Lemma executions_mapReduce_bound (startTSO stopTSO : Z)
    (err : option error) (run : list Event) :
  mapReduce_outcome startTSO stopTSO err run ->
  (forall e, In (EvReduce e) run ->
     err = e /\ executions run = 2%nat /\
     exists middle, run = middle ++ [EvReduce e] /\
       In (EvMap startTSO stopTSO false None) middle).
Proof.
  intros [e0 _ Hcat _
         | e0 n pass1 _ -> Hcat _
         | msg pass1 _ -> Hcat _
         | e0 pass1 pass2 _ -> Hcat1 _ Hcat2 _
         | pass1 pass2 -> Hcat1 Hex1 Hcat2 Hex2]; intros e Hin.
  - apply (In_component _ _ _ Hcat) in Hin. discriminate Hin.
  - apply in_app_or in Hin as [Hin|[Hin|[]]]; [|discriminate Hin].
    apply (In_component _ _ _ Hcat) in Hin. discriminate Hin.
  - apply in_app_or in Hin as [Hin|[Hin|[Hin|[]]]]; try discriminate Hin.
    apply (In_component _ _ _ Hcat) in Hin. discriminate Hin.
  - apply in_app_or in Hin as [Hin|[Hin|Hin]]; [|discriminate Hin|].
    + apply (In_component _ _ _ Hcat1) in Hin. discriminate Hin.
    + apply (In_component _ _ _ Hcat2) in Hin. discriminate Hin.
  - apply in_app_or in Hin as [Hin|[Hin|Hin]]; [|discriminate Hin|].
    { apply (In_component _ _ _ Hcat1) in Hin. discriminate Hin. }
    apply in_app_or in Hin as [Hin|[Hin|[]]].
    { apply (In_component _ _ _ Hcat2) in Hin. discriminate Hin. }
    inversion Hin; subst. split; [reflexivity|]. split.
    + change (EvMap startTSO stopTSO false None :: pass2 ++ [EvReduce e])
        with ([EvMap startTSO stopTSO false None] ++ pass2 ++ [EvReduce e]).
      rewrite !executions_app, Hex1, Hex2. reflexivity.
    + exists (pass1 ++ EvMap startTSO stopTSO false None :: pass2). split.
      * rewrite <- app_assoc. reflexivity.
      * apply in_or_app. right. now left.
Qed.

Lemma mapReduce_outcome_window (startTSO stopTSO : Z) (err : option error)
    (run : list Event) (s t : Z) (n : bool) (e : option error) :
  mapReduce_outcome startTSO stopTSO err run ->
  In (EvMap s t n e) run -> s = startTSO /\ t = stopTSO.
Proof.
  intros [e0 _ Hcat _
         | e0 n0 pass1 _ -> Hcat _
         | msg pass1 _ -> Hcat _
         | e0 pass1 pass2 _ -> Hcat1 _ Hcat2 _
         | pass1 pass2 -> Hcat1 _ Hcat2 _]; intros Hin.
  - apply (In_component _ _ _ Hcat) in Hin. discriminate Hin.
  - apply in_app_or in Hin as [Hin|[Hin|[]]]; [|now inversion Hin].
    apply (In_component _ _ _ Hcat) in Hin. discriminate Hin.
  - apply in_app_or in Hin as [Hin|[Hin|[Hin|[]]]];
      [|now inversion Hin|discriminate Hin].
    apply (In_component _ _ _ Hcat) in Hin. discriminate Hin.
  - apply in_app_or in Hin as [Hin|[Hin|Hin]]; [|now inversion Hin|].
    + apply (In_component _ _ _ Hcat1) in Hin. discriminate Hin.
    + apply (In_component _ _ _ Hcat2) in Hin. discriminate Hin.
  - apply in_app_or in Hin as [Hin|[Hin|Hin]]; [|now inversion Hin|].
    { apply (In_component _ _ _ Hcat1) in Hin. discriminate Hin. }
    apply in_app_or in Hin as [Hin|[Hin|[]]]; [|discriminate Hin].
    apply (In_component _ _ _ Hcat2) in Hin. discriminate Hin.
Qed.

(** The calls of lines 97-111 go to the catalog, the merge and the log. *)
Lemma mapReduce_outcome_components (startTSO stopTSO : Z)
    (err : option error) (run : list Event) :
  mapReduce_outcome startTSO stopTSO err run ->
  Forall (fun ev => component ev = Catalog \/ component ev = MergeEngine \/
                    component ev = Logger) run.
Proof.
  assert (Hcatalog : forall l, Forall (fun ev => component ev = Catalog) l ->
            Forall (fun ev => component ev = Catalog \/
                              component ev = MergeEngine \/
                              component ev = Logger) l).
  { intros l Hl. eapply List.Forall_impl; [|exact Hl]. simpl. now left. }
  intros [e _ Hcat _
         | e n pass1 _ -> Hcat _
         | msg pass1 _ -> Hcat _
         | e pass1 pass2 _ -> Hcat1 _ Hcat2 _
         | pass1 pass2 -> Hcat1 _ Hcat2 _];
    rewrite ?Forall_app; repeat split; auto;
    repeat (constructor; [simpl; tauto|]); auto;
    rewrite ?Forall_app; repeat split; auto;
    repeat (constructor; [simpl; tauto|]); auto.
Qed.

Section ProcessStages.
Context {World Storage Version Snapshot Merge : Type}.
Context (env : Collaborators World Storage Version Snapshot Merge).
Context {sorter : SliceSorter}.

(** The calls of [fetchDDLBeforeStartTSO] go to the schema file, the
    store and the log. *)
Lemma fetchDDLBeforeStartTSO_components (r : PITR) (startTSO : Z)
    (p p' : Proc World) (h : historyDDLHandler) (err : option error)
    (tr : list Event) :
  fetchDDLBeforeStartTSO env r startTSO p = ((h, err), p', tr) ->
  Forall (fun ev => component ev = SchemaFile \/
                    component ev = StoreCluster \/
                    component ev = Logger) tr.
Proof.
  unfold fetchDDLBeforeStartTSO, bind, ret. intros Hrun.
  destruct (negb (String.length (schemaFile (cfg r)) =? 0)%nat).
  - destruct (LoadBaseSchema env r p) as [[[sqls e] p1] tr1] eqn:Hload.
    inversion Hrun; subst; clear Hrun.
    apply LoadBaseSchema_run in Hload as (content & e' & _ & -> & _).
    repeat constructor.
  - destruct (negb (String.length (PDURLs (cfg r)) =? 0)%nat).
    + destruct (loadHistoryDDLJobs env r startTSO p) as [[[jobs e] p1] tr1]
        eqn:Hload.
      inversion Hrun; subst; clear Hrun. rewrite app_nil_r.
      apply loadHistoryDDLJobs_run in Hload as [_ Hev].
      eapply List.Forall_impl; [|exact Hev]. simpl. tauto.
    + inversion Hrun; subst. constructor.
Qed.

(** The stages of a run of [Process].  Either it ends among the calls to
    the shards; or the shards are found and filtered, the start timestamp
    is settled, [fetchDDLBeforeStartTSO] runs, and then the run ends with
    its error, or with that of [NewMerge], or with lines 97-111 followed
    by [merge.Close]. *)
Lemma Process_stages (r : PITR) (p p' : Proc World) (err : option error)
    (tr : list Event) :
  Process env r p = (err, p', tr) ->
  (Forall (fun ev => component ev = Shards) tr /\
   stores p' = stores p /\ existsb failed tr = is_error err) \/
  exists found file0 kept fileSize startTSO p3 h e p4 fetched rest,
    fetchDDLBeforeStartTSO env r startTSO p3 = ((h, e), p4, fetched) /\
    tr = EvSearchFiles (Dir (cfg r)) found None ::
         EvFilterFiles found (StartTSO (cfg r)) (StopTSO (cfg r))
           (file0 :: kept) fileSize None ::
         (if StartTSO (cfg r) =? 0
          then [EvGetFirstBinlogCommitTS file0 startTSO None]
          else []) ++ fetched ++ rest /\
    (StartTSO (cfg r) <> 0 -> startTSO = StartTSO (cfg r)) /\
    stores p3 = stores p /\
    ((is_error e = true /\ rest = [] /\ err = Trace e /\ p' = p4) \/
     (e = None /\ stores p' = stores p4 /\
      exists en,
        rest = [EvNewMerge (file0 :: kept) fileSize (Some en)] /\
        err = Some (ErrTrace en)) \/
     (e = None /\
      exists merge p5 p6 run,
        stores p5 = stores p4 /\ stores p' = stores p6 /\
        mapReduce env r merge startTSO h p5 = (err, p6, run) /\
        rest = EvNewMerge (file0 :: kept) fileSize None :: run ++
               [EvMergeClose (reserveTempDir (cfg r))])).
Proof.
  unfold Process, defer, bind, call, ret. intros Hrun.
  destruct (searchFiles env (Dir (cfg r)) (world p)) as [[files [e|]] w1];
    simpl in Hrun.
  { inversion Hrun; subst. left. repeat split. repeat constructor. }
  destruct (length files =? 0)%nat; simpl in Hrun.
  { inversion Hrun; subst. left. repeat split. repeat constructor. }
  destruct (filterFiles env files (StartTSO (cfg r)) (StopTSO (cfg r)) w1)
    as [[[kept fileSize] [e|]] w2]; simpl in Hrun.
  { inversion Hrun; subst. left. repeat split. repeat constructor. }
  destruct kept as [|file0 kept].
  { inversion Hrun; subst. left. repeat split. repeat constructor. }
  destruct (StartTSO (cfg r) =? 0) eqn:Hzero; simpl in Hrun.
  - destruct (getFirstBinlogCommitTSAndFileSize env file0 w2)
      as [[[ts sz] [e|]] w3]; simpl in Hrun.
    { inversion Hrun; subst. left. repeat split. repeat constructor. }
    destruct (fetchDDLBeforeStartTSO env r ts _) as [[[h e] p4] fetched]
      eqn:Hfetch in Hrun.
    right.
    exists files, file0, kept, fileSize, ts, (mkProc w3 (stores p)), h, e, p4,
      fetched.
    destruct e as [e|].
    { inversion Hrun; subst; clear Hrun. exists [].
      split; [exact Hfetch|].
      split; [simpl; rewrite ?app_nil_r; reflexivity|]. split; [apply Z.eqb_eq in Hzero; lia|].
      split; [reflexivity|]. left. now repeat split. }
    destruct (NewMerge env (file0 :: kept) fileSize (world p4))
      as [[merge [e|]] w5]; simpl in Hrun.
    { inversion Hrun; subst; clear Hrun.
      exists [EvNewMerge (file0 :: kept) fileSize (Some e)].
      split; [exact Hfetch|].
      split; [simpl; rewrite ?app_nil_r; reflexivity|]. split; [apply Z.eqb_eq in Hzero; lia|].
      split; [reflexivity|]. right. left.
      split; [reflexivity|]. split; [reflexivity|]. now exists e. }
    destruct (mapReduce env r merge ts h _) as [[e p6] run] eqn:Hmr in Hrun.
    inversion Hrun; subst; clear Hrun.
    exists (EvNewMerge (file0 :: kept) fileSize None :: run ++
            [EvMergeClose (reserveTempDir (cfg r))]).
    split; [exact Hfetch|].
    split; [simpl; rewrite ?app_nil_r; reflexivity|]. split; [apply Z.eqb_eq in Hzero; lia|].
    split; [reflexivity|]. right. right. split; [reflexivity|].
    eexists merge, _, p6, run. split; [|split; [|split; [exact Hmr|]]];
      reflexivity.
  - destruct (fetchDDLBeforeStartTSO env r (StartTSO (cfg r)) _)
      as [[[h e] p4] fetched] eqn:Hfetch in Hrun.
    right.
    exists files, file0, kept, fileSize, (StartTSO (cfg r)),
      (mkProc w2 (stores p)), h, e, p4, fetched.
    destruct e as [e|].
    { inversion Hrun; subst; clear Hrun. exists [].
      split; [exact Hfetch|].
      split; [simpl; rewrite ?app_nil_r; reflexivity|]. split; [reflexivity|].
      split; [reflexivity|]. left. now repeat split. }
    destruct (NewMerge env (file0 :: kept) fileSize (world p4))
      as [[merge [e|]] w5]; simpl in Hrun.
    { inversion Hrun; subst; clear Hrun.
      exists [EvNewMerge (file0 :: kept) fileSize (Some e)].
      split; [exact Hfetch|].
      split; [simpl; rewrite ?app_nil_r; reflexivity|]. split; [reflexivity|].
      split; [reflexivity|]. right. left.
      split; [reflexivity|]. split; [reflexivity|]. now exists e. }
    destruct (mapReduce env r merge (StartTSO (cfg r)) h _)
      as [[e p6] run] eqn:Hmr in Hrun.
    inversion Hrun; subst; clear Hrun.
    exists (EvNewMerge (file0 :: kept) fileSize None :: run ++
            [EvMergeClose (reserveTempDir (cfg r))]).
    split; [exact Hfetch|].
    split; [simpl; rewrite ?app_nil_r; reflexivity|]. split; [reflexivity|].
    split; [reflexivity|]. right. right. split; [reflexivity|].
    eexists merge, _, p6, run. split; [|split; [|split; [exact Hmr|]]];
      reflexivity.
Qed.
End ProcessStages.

**Problem to work on:**
Word for word, set down the lines from the beginning of the records through the line that holds "e0 n pass1 _ -> Hcat _". Leave out the rest.

**Problem solution:**
Lemma executions_mapReduce_bound (startTSO stopTSO : Z)
    (err : option error) (run : list Event) :
  mapReduce_outcome startTSO stopTSO err run ->
  (forall e, In (EvReduce e) run ->
     err = e /\ executions run = 2%nat /\
     exists middle, run = middle ++ [EvReduce e] /\
       In (EvMap startTSO stopTSO false None) middle).
Proof.
  intros [e0 _ Hcat _
         | e0 n pass1 _ -> Hcat _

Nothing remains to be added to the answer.